-- WHAT YOU ARE ASKED TO DO --
Check every line of the records below for the string "Hstore" and copy the ones that have it.

-- DATA --

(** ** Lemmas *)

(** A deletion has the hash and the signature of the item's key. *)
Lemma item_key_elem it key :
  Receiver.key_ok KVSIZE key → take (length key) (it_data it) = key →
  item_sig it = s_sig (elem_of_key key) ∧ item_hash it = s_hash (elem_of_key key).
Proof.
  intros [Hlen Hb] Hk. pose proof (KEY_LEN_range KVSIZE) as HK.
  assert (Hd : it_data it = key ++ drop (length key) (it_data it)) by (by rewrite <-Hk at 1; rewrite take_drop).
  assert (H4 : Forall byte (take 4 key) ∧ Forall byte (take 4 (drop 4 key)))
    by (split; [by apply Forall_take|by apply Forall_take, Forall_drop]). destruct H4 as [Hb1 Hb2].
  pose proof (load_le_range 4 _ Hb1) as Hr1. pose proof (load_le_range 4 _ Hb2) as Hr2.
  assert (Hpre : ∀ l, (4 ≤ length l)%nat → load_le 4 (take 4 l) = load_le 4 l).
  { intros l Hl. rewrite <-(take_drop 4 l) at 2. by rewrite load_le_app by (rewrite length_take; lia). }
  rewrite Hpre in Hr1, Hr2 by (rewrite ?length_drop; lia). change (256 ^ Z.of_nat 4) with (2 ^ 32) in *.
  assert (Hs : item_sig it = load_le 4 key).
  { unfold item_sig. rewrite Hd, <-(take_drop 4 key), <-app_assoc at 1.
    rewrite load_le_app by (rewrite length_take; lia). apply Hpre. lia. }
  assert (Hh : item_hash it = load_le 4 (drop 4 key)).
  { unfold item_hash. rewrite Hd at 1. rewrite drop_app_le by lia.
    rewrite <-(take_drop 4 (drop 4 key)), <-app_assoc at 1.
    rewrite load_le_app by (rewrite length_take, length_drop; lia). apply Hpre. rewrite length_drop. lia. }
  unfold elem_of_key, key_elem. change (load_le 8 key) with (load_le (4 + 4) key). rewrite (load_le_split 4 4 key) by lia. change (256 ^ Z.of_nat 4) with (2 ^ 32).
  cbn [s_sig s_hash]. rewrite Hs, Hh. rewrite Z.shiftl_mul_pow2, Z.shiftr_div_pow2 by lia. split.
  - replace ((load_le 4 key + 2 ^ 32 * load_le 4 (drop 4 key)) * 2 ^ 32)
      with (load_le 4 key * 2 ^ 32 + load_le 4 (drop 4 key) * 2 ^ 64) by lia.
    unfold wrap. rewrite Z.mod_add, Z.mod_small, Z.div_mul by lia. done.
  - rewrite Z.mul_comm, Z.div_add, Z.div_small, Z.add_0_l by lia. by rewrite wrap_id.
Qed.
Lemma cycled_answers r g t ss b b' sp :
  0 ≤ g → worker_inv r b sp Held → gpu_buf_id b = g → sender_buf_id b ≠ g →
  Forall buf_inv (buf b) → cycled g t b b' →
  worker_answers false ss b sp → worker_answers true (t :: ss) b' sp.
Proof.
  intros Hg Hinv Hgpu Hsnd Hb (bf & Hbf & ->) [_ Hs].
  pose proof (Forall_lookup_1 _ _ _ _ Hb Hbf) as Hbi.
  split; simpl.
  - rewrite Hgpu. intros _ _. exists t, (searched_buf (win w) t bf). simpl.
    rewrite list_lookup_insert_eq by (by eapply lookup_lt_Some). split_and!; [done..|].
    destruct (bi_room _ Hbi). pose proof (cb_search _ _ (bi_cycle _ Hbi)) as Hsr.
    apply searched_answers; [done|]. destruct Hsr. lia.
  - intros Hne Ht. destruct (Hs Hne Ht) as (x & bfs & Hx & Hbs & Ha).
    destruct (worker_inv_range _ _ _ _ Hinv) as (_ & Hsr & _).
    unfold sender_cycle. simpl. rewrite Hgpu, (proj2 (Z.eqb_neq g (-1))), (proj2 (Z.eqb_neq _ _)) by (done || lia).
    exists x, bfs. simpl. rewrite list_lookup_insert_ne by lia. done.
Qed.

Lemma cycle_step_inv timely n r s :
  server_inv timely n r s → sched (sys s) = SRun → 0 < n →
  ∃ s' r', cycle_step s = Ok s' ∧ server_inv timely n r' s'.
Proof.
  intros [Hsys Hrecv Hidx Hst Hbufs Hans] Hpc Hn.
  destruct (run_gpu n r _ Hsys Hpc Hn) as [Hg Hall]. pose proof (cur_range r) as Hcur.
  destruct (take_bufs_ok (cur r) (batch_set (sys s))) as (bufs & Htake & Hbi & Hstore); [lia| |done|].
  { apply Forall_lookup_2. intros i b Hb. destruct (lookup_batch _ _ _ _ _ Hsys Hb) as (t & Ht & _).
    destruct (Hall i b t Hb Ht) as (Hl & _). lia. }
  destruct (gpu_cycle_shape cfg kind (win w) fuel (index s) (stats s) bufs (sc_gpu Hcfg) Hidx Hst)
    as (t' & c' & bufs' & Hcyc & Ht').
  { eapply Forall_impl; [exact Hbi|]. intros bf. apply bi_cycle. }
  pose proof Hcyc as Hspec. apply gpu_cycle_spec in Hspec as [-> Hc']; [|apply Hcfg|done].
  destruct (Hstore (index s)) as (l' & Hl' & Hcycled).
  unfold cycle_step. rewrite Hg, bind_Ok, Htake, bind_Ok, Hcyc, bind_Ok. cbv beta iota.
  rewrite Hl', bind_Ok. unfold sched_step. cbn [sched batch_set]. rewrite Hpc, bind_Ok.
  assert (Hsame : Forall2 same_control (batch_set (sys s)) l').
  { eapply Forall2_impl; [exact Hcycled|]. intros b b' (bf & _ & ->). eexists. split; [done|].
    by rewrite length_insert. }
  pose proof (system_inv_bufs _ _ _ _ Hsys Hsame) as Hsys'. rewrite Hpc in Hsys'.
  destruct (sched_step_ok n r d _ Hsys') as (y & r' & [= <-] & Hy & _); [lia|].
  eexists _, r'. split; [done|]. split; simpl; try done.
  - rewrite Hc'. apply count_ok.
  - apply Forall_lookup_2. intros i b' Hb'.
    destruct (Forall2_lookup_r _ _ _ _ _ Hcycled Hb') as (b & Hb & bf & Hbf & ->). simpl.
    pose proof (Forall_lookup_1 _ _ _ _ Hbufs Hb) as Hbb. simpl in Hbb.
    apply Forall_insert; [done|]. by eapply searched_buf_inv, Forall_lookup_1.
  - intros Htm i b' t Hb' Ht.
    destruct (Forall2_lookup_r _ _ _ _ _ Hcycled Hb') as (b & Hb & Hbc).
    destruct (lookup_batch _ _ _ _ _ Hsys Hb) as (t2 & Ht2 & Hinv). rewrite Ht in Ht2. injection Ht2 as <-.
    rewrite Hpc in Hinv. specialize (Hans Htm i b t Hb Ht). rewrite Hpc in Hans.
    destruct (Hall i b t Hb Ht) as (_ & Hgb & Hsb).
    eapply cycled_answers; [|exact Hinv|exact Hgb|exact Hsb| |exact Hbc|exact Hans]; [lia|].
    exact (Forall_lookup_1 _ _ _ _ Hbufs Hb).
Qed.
...
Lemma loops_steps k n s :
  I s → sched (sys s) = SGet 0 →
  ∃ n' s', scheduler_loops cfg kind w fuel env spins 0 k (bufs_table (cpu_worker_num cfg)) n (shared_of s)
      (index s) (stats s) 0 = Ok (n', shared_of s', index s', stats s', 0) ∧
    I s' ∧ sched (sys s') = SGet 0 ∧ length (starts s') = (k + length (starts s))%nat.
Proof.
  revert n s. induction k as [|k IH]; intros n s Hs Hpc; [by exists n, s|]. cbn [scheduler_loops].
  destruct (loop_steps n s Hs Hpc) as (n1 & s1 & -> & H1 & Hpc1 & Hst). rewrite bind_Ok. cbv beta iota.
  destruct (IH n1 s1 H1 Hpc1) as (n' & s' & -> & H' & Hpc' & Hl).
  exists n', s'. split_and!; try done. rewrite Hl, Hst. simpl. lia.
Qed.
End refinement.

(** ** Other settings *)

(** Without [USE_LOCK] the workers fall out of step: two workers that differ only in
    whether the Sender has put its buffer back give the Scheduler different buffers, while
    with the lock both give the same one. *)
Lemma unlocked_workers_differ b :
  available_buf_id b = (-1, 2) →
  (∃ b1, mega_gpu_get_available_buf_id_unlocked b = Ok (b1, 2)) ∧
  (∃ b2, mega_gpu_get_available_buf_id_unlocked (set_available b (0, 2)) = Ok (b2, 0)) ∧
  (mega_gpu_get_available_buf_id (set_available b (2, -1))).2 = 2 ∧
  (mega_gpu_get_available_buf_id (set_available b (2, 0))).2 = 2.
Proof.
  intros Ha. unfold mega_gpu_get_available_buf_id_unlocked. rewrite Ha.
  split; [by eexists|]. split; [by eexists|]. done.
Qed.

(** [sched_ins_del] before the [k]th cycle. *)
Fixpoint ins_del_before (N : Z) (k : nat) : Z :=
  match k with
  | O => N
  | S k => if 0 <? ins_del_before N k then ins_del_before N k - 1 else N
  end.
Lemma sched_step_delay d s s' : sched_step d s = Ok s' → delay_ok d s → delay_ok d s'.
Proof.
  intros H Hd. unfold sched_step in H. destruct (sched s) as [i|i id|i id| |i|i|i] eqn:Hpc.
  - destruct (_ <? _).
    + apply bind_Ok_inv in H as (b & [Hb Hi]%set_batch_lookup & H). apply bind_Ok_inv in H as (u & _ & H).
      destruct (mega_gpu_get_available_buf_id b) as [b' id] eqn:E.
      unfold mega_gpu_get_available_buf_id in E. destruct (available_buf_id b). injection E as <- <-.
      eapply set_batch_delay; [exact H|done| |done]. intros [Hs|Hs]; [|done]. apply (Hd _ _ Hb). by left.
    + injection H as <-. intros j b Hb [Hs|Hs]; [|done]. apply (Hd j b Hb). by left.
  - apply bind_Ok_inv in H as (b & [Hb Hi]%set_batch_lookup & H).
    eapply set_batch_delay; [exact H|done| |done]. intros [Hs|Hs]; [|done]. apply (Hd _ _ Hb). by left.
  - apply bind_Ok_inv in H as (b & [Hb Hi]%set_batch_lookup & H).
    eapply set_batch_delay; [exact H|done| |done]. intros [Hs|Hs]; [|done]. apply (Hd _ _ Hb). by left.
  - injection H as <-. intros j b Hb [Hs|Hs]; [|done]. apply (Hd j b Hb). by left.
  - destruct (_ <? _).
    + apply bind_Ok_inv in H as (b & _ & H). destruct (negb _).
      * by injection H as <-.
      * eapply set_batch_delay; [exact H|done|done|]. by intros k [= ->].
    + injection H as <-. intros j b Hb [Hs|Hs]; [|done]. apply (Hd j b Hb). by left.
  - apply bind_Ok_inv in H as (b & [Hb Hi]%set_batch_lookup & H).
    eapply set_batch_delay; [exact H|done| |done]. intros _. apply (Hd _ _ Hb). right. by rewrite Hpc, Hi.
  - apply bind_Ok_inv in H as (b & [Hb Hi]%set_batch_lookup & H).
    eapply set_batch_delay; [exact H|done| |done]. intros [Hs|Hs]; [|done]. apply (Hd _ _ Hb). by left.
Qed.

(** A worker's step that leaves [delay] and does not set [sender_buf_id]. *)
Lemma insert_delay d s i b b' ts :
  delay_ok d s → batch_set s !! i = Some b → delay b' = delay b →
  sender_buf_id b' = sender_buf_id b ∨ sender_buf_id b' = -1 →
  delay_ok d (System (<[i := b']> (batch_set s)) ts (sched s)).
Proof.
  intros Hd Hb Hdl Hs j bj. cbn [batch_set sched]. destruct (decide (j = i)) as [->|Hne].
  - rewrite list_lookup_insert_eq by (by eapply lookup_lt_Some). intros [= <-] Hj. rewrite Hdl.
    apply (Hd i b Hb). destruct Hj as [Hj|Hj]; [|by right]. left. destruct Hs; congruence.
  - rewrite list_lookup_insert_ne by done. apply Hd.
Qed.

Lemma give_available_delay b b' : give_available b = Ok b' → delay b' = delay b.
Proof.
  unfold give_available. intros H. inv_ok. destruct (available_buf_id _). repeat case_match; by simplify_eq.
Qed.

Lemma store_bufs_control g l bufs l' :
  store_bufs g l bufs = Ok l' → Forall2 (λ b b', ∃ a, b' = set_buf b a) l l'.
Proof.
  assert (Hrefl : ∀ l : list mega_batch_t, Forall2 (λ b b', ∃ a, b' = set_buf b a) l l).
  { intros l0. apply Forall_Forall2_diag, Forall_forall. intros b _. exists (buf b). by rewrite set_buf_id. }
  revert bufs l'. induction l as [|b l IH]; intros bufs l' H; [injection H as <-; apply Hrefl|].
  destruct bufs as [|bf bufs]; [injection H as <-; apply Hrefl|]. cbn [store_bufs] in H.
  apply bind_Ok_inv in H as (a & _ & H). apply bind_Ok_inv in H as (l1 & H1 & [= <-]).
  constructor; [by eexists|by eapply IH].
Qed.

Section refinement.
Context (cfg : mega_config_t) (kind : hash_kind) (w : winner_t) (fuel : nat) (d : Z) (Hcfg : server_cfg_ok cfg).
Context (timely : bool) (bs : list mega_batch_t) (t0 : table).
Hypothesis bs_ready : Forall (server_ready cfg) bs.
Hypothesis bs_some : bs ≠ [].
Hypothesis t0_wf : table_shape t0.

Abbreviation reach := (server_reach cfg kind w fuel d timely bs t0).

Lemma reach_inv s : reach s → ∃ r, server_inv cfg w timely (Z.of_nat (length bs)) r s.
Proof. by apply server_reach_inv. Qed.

-- ANSWER FOR THE TASK --
  destruct (take_bufs_ok (cur r) (batch_set (sys s))) as (bufs & Htake & Hbi & Hstore); [lia| |done|].
  destruct (Hstore (index s)) as (l' & Hl' & Hcycled).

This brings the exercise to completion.